Start of Block

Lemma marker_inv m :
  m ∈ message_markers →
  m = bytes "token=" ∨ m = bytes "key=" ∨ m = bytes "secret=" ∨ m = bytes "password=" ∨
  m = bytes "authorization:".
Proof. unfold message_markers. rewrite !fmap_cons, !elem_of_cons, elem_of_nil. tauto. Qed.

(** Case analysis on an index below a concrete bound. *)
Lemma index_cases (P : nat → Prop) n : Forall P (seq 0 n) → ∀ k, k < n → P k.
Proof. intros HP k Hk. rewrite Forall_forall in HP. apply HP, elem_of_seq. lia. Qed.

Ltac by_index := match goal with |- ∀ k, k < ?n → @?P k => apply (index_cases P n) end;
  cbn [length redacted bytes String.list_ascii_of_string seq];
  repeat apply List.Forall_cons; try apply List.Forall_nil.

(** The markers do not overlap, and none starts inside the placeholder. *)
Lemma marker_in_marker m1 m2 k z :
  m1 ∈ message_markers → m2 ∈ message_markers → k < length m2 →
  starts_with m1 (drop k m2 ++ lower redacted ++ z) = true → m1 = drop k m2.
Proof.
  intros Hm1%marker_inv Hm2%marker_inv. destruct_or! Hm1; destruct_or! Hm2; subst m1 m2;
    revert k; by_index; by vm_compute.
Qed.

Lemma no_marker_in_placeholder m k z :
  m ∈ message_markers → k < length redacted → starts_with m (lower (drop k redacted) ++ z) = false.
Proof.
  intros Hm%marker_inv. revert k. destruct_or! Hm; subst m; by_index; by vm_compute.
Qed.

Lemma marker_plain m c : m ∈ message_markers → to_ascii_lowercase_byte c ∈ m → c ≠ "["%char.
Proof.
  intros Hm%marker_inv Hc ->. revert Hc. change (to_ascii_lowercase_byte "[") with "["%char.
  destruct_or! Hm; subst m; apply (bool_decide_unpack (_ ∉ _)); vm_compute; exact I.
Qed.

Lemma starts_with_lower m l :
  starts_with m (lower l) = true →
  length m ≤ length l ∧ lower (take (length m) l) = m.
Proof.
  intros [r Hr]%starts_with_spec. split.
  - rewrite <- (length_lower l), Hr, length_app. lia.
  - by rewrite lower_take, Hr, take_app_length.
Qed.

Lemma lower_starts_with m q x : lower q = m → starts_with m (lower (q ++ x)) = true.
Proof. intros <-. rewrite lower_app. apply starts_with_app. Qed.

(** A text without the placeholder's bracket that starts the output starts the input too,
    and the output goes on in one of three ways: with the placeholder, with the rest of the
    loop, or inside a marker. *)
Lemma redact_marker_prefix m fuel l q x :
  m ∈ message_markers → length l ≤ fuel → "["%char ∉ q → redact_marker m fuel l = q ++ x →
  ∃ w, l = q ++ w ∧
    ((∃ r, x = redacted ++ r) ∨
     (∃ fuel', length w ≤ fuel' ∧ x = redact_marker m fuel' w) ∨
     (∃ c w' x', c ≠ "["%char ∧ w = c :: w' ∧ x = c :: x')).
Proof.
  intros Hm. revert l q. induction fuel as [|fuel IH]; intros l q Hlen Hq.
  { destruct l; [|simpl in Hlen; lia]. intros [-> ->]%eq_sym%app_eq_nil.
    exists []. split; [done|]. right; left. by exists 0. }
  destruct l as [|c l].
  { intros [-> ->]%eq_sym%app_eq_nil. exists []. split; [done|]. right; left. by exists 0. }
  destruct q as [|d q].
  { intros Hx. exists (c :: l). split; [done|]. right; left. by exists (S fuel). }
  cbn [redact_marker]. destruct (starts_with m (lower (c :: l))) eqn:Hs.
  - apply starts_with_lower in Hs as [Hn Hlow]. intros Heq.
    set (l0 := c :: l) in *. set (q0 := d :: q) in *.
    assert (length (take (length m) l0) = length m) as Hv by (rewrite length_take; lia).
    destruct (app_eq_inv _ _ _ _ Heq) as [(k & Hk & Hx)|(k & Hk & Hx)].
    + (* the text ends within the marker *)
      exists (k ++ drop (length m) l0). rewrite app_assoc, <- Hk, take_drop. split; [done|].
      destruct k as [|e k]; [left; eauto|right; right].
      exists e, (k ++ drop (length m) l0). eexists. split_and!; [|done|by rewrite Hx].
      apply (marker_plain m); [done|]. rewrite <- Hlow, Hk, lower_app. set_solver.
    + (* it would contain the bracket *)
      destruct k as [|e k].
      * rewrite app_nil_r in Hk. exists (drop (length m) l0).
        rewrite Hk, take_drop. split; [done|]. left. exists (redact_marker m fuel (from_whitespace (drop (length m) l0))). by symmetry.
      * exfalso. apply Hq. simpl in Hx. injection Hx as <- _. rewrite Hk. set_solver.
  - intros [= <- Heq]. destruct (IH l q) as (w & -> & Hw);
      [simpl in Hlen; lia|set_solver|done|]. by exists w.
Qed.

End of Block
Start of Block

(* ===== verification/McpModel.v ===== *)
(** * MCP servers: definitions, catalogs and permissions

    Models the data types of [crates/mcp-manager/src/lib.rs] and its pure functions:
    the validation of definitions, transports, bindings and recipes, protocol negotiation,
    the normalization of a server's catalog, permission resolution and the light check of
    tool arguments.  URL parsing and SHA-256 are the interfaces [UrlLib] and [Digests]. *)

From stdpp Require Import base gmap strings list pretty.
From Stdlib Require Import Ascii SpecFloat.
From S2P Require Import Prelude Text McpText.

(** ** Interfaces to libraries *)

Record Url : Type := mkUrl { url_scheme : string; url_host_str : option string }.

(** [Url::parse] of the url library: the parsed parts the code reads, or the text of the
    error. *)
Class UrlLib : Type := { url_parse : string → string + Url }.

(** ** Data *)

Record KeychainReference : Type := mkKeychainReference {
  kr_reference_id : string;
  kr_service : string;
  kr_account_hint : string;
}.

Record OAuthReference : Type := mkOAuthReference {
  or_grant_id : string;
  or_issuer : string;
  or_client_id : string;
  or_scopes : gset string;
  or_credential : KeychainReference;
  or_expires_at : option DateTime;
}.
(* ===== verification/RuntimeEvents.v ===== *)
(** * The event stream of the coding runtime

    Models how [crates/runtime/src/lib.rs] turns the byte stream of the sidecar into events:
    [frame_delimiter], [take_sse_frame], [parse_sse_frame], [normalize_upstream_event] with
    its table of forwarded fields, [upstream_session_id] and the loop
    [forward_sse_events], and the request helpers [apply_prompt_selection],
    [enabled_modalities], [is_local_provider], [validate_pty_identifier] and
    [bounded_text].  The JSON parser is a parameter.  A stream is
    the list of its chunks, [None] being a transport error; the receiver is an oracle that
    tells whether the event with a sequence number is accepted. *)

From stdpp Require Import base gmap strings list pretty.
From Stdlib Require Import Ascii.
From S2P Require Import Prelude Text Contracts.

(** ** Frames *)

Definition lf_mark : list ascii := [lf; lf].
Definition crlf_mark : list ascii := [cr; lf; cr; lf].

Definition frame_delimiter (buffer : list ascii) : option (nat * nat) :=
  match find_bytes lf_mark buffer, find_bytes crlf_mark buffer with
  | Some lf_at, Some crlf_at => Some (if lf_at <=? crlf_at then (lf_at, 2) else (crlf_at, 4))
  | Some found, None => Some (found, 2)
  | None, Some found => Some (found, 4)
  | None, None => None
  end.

End of Block
Start of Block

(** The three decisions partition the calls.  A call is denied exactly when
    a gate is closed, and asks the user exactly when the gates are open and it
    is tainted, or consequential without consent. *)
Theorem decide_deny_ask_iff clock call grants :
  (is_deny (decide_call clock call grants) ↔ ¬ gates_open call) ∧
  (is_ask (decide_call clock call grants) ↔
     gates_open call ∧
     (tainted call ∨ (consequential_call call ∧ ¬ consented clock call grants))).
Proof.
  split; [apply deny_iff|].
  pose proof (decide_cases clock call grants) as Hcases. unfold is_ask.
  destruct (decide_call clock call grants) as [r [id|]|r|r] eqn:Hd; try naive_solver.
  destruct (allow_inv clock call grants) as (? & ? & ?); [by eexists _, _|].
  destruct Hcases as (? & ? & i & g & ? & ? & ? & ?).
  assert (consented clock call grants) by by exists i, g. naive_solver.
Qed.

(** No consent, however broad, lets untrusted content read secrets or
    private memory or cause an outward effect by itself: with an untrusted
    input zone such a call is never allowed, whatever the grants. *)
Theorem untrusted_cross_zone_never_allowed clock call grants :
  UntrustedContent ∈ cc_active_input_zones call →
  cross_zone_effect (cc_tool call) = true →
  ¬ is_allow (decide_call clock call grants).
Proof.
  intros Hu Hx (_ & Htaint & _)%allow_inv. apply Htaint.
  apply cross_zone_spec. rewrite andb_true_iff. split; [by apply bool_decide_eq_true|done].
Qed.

End of Block

→ **Task brief**: Report each line of the listing above that uses the word "assert".

→ **Answer for this exercise**:
    assert (length (take (length m) l0) = length m) as Hv by (rewrite length_take; lia).
  assert (consented clock call grants) by by exists i, g. naive_solver.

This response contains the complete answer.